◆ **Exercise details**: An exact repetition of all the entries that follow is required.

(Dataset excerpts)
Lemma demo_table_ok : table_ok demo_table.
Proof.
  assert (H : Forall (fun p => Forall (fun q =>
      group_leader demo_table p ∈ procs demo_table /\
      thread_group_leader demo_table (group_leader demo_table p) = true /\
      (task_pgrp demo_table p = task_pgrp demo_table q ->
       task_session demo_table p = task_session demo_table q) /\
      (thread_group_leader demo_table p = true -> task_pgrp demo_table q = p ->
       task_session demo_table q = task_session demo_table p) /\
      (leader (signal_of demo_table p) = true ->
       task_session demo_table p = group_leader demo_table p /\
       task_pgrp demo_table p = group_leader demo_table p)) (procs demo_table)) (procs demo_table)).
  { repeat constructor; vm_compute; try done; set_solver. }
  rewrite Forall_forall in H. setoid_rewrite Forall_forall in H. split.
  - intros p Hp. by destruct (H p Hp p Hp) as (?&?&_).
  - intros p q Hp Hq. by destruct (H p Hp q Hq) as (_&_&?&_).
  - intros p q Hp Hq Hl. destruct (H p Hp q Hq) as (_&_&_&Hn&_). by apply Hn.
  - intros p Hp. by destruct (H p Hp p Hp) as (_&_&_&_&?).
Qed.

Lemma demo_in p : bool_decide (p ∈ procs demo_table) = true -> p ∈ procs demo_table.
Proof. apply bool_decide_eq_true_1. Qed.

Lemma setpriority_exact_witness :
  (setpriority demo_env 2 PRIO_PGRP 0 30 demo_table).1 = 0 /\
  nice (task_of (setpriority demo_env 2 PRIO_PGRP 0 30 demo_table).2 4) = 19.
Proof.
  split; [done|].
  assert (Ht : targeted demo_env 2 PRIO_PGRP 0 demo_table 4)
    by (split; [by apply demo_in|done]).
  exact (proj1 (proj2 (setpriority_exact demo_env demo_env_ok 2 PRIO_PGRP 0 30 demo_table demo_table_ok
    (ltac:(done)))) 4 Ht eq_refl).
Defined.

Lemma setpriority_getpriority_witness :
  (getpriority demo_env 2 PRIO_USER 1000 (setpriority demo_env 2 PRIO_USER 1000 5 demo_table).2).1 = 15.
Proof.
  destruct (setpriority_getpriority demo_env demo_env_ok 2 PRIO_USER 1000 5 demo_table demo_table_ok
    (ltac:(done)) eq_refl) as [H _].
  rewrite H. done.
Defined.

Lemma setpgid_getpgid_witness :
  getpgid demo_env 2 3 (setpgid demo_env 2 3 0 demo_table).2 = 3.
Proof.
  exact (proj1 (setpgid_getpgid demo_env demo_env_ok 2 3 0 demo_table demo_table_ok
    (demo_in 2 eq_refl) (fun _ => eq_refl) eq_refl)).
Defined.

Lemma setsid_correct_witness :
  (setsid demo_env 3 demo_table).1 = 3 /\
  getsid demo_env 3 0 (setsid demo_env 3 demo_table).2 = 3.
Proof.
  pose proof (setsid_correct demo_env demo_env_ok 3 demo_table demo_table_ok (demo_in 3 eq_refl)) as H.
  split; [done|]. destruct H as (_ & H & _). exact H.
Defined.

(** Process 1 forks process 2, which becomes a session leader. *)
Lemma sessions_separate_witness :
  let t := MkTask 1 1 0 0 0 0 0 in
  let x := MkSignal 0 0 false None in
  let s := (setsid demo_env 2 (attach_new_task 1 2 0 (first_table t x))).2 in
  task_session s 2 = 2 /\ (task_pgrp s 1 = task_pgrp s 2 -> task_session s 1 = task_session s 2).
Proof.
  split; [done|].
  refine (proj1 (sessions_separate (MkTask 1 1 0 0 0 0 0) (MkSignal 0 0 false None) _ eq_refl eq_refl _
    1 2 _ _)).
  - eapply rtc_l; [|eapply rtc_l; [|apply rtc_refl]].
    + apply (step_fork 1 2 0); cbn; [set_solver..|]. intros q ->%list_elem_of_singleton. done.
    + apply (step_setsid demo_env 2); [apply demo_env_ok|]. apply (bool_decide_eq_true_1 _). done.
  - apply (bool_decide_eq_true_1 _). done.
  - apply (bool_decide_eq_true_1 _). done.
Defined.
End TaskDemo.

◆ **Exercise output**:
Lemma demo_table_ok : table_ok demo_table.
Proof.
  assert (H : Forall (fun p => Forall (fun q =>
      group_leader demo_table p ∈ procs demo_table /\
      thread_group_leader demo_table (group_leader demo_table p) = true /\
      (task_pgrp demo_table p = task_pgrp demo_table q ->
       task_session demo_table p = task_session demo_table q) /\
      (thread_group_leader demo_table p = true -> task_pgrp demo_table q = p ->
       task_session demo_table q = task_session demo_table p) /\
      (leader (signal_of demo_table p) = true ->
       task_session demo_table p = group_leader demo_table p /\
       task_pgrp demo_table p = group_leader demo_table p)) (procs demo_table)) (procs demo_table)).
  { repeat constructor; vm_compute; try done; set_solver. }
  rewrite Forall_forall in H. setoid_rewrite Forall_forall in H. split.
  - intros p Hp. by destruct (H p Hp p Hp) as (?&?&_).
  - intros p q Hp Hq. by destruct (H p Hp q Hq) as (_&_&?&_).
  - intros p q Hp Hq Hl. destruct (H p Hp q Hq) as (_&_&_&Hn&_). by apply Hn.
  - intros p Hp. by destruct (H p Hp p Hp) as (_&_&_&_&?).
Qed.

Lemma demo_in p : bool_decide (p ∈ procs demo_table) = true -> p ∈ procs demo_table.
Proof. apply bool_decide_eq_true_1. Qed.

Lemma setpriority_exact_witness :
  (setpriority demo_env 2 PRIO_PGRP 0 30 demo_table).1 = 0 /\
  nice (task_of (setpriority demo_env 2 PRIO_PGRP 0 30 demo_table).2 4) = 19.
Proof.
  split; [done|].
  assert (Ht : targeted demo_env 2 PRIO_PGRP 0 demo_table 4)
    by (split; [by apply demo_in|done]).
  exact (proj1 (proj2 (setpriority_exact demo_env demo_env_ok 2 PRIO_PGRP 0 30 demo_table demo_table_ok
    (ltac:(done)))) 4 Ht eq_refl).
Defined.

Lemma setpriority_getpriority_witness :
  (getpriority demo_env 2 PRIO_USER 1000 (setpriority demo_env 2 PRIO_USER 1000 5 demo_table).2).1 = 15.
Proof.
  destruct (setpriority_getpriority demo_env demo_env_ok 2 PRIO_USER 1000 5 demo_table demo_table_ok
    (ltac:(done)) eq_refl) as [H _].
  rewrite H. done.
Defined.

Lemma setpgid_getpgid_witness :
  getpgid demo_env 2 3 (setpgid demo_env 2 3 0 demo_table).2 = 3.
Proof.
  exact (proj1 (setpgid_getpgid demo_env demo_env_ok 2 3 0 demo_table demo_table_ok
    (demo_in 2 eq_refl) (fun _ => eq_refl) eq_refl)).
Defined.

Lemma setsid_correct_witness :
  (setsid demo_env 3 demo_table).1 = 3 /\
  getsid demo_env 3 0 (setsid demo_env 3 demo_table).2 = 3.
Proof.
  pose proof (setsid_correct demo_env demo_env_ok 3 demo_table demo_table_ok (demo_in 3 eq_refl)) as H.
  split; [done|]. destruct H as (_ & H & _). exact H.
Defined.

(** Process 1 forks process 2, which becomes a session leader. *)
Lemma sessions_separate_witness :
  let t := MkTask 1 1 0 0 0 0 0 in
  let x := MkSignal 0 0 false None in
  let s := (setsid demo_env 2 (attach_new_task 1 2 0 (first_table t x))).2 in
  task_session s 2 = 2 /\ (task_pgrp s 1 = task_pgrp s 2 -> task_session s 1 = task_session s 2).
Proof.
  split; [done|].
  refine (proj1 (sessions_separate (MkTask 1 1 0 0 0 0 0) (MkSignal 0 0 false None) _ eq_refl eq_refl _
    1 2 _ _)).
  - eapply rtc_l; [|eapply rtc_l; [|apply rtc_refl]].
    + apply (step_fork 1 2 0); cbn; [set_solver..|]. intros q ->%list_elem_of_singleton. done.
    + apply (step_setsid demo_env 2); [apply demo_env_ok|]. apply (bool_decide_eq_true_1 _). done.
  - apply (bool_decide_eq_true_1 _). done.
  - apply (bool_decide_eq_true_1 _). done.
Defined.
End TaskDemo.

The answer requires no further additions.